[TASK OBJECTIVE] Retype, word for word, every line of the records below starting at the one that contains "Definition INT_MIN : Z := - 2 ^ 31." and ending at the one that contains "let d := if"; include both of those lines and nothing more.

[Stored data]
(* ===== verification/Calendar.v ===== *)
(** * Dates and times

    The seconds since 1970 and the calendar: [kernel/klib/time.c] and [gmtime_r], [mktime] and
    the normalisation of [app/libc/time], proved against the rules of the Gregorian calendar. *)
From Stdlib Require Import ZArith Lia List Bool.
From stdpp Require Import base list.
From S2P Require Import Prelude.

#[local] Open Scope Z_scope.

(** ** The calendar *)

Definition leap (y : Z) : bool := (y mod 4 =? 0) && (negb (y mod 100 =? 0) || (y mod 400 =? 0)).

Definition ylen (y : Z) : Z := if leap y then 366 else 365.

(** The days of month [m], from 0. *)
Definition days_of (lp : bool) (m : Z) : Z :=
  if m =? 1 then (if lp then 29 else 28)
  else if (m =? 3) || (m =? 5) || (m =? 8) || (m =? 10) then 30 else 31.

Definition mlen (y m : Z) : Z := days_of (leap y) m.

Definition leaps (y : Z) : Z := y / 4 - y / 100 + y / 400.

(** The days from 1970 to the beginning of a year. *)
Definition year_start (y : Z) : Z := 365 * (y - 1970) + leaps (y - 1) - leaps 1969.

(** The days from the beginning of the year to that of a month. *)
Definition month_start (y m : Z) : Z := fold_left (fun s k => s + mlen y (Z.of_nat k)) (seq 0 (Z.to_nat m)) 0.

Definition day_number (y m d : Z) : Z := year_start y + month_start y m + (d - 1).

Definition valid (y m d : Z) : Prop := 0 <= m < 12 /\ 1 <= d <= mlen y m.

Definition valid_time (h mi s : Z) : Prop := 0 <= h < 24 /\ 0 <= mi < 60 /\ 0 <= s < 60.

(** The seconds from 1970 to a date and time. *)
Definition seconds (y m d h mi s : Z) : Z := 86400 * day_number y m d + 3600 * h + 60 * mi + s.

(** ** The kernel: [klib/time.c] *)

(** [rtc_tm_t] *)
Record rtc_tm := Rtc_tm { second : Z; minute : Z; hour : Z; day : Z; month : Z; year : Z }.

(** [month] *)
Definition month_tab : list Z := [0; 31; 59; 90; 120; 151; 181; 212; 243; 273; 304; 334; 365].

Definition LEAP_CKR (y : Z) : bool := if Z.rem y 100 =? 0 then Z.rem y 400 =? 0 else Z.rem y 4 =? 0.

Definition TS_MINUTE : Z := 60.
Definition TS_HOUR : Z := 60 * 60.
Definition TS_DAY : Z := 60 * 60 * 24.

Definition time_stamp (tm : rtc_tm) : res Z :=
  let Y := year tm in
  let offset := u64 (DIV_ROUND_UP (u64 (Y - 1972)) 4 - DIV_ROUND_UP (u64 (Y - 2000)) 100 + DIV_ROUND_UP (u64 (Y - 2000)) 400) in
  let common := u32 (u32 (year tm - 1970) * 365) in
  let! mo := aget month_tab (month tm - 1) in
  let days := u32 (mo + (if (2 <? month tm) && LEAP_CKR (year tm) then 1 else 0) + (day tm - 1)) in
  Ok (u64 (u64 (common + offset + days) * TS_DAY + hour tm * TS_HOUR + minute tm * TS_MINUTE + second tm)).

(** The first loop of [time_rtctm]: a round for every year. *)
Fixpoint rtctm_years (fuel : nat) (y days_left : Z) : res (Z * Z) :=
  match fuel with
  | O => Fault OutOfFuel
  | S fuel =>
      let year_days := if LEAP_CKR y then 366 else 365 in
      if days_left <? year_days then Ok (y, days_left) else rtctm_years fuel (y + 1) (days_left - year_days)
  end.

(** The second one: the month and the days before it. *)
Fixpoint rtctm_months (k : nat) (i : Z) (is_leap : bool) (days_left : Z) : res (Z * Z) :=
  match k with
  | O => Ok (i, 0)
  | S k =>
      let! cum := aget month_tab i in
      let cum := if is_leap && (2 <=? i) then cum + 1 else cum in
      if days_left <? cum then
        let! prev := aget month_tab (i - 1) in
        Ok (i, if is_leap && (2 <=? i - 1) then prev + 1 else prev)
      else rtctm_months k (i + 1) is_leap days_left
  end.

Definition time_rtctm (ts : Z) : res rtc_tm :=
  let days_total := ts / TS_DAY in
  let seconds_in_day := ts mod TS_DAY in
  let! r := rtctm_years (S (Z.to_nat (days_total / 365))) 1970 days_total in
  let '(y, days_left) := r in
  let! r := rtctm_months 12 1 (LEAP_CKR y) days_left in
  let '(i, prev_days) := r in
  let in_hour := seconds_in_day mod TS_HOUR in
  Ok (Rtc_tm (u8 (in_hour mod TS_MINUTE)) (u8 (in_hour / TS_MINUTE)) (u8 (seconds_in_day / TS_HOUR)) (u8 (days_left - prev_days + 1)) (u8 i) (u32 y)).

(** ** The C library: [libc/time] *)

(** [struct tm], without the time zone *)
Record tm := Tm { tm_sec : Z; tm_min : Z; tm_hour : Z; tm_mday : Z; tm_mon : Z; tm_year : Z; tm_wday : Z; tm_yday : Z }.

#[export] Instance eta_tm : Eta tm := fun t => Tm (tm_sec t) (tm_min t) (tm_hour t) (tm_mday t) (tm_mon t) (tm_year t) (tm_wday t) (tm_yday t).

Definition LEAPOCH : Z := 951868800.
Definition INT_MAX : Z := 2 ^ 31 - 1.
Definition INT_MIN : Z := - 2 ^ 31.

Definition isleap (y : Z) : bool := if Z.rem y 100 =? 0 then Z.rem y 400 =? 0 else Z.rem y 4 =? 0.

Definition leap_1 (y : Z) : Z := Z.quot y 4 - Z.quot y 100 + Z.quot y 400.

(** The count and what is stored in [*leap]. *)
Definition leap_cnt (y : Z) : Z * Z :=
  let y := i32 y in
  if 0 <? y then (leap_1 (y - 1) - leap_1 1969, Z.b2z (isleap y))
  else (- leap_1 (i32 (- y)) + (if y =? 0 then 0 else -1) + - leap_1 1969, Z.b2z (isleap (i32 (- y)))).

Definition mdays : list Z := [31; 28; 31; 30; 31; 30; 31; 31; 30; 31; 30; 31].

Definition s_mdays : list Z := [0; 31; 59; 90; 120; 151; 181; 212; 243; 273; 304; 334; 365].

(** The loop of [gmtime_r] over the months: the month and the days left. *)
Fixpoint gm_months (k : nat) (m : Z) (lp : bool) (days : Z) : res (Z * Z) :=
  match k with
  | O => Ok (m, days)
  | S k =>
      let! d := aget mdays m in
      let d := if (m =? 1) && lp then d + 1 else d in
      if days <? d then Ok (m, days) else gm_months k (m + 1) lp (days - d)
  end.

[RESPONSE TO THIS TASK]
Definition INT_MIN : Z := - 2 ^ 31.

Definition isleap (y : Z) : bool := if Z.rem y 100 =? 0 then Z.rem y 400 =? 0 else Z.rem y 4 =? 0.

Definition leap_1 (y : Z) : Z := Z.quot y 4 - Z.quot y 100 + Z.quot y 400.

(** The count and what is stored in [*leap]. *)
Definition leap_cnt (y : Z) : Z * Z :=
  let y := i32 y in
  if 0 <? y then (leap_1 (y - 1) - leap_1 1969, Z.b2z (isleap y))
  else (- leap_1 (i32 (- y)) + (if y =? 0 then 0 else -1) + - leap_1 1969, Z.b2z (isleap (i32 (- y)))).

Definition mdays : list Z := [31; 28; 31; 30; 31; 30; 31; 31; 30; 31; 30; 31].

Definition s_mdays : list Z := [0; 31; 59; 90; 120; 151; 181; 212; 243; 273; 304; 334; 365].

(** The loop of [gmtime_r] over the months: the month and the days left. *)
Fixpoint gm_months (k : nat) (m : Z) (lp : bool) (days : Z) : res (Z * Z) :=
  match k with
  | O => Ok (m, days)
  | S k =>
      let! d := aget mdays m in
      let d := if (m =? 1) && lp then d + 1 else d in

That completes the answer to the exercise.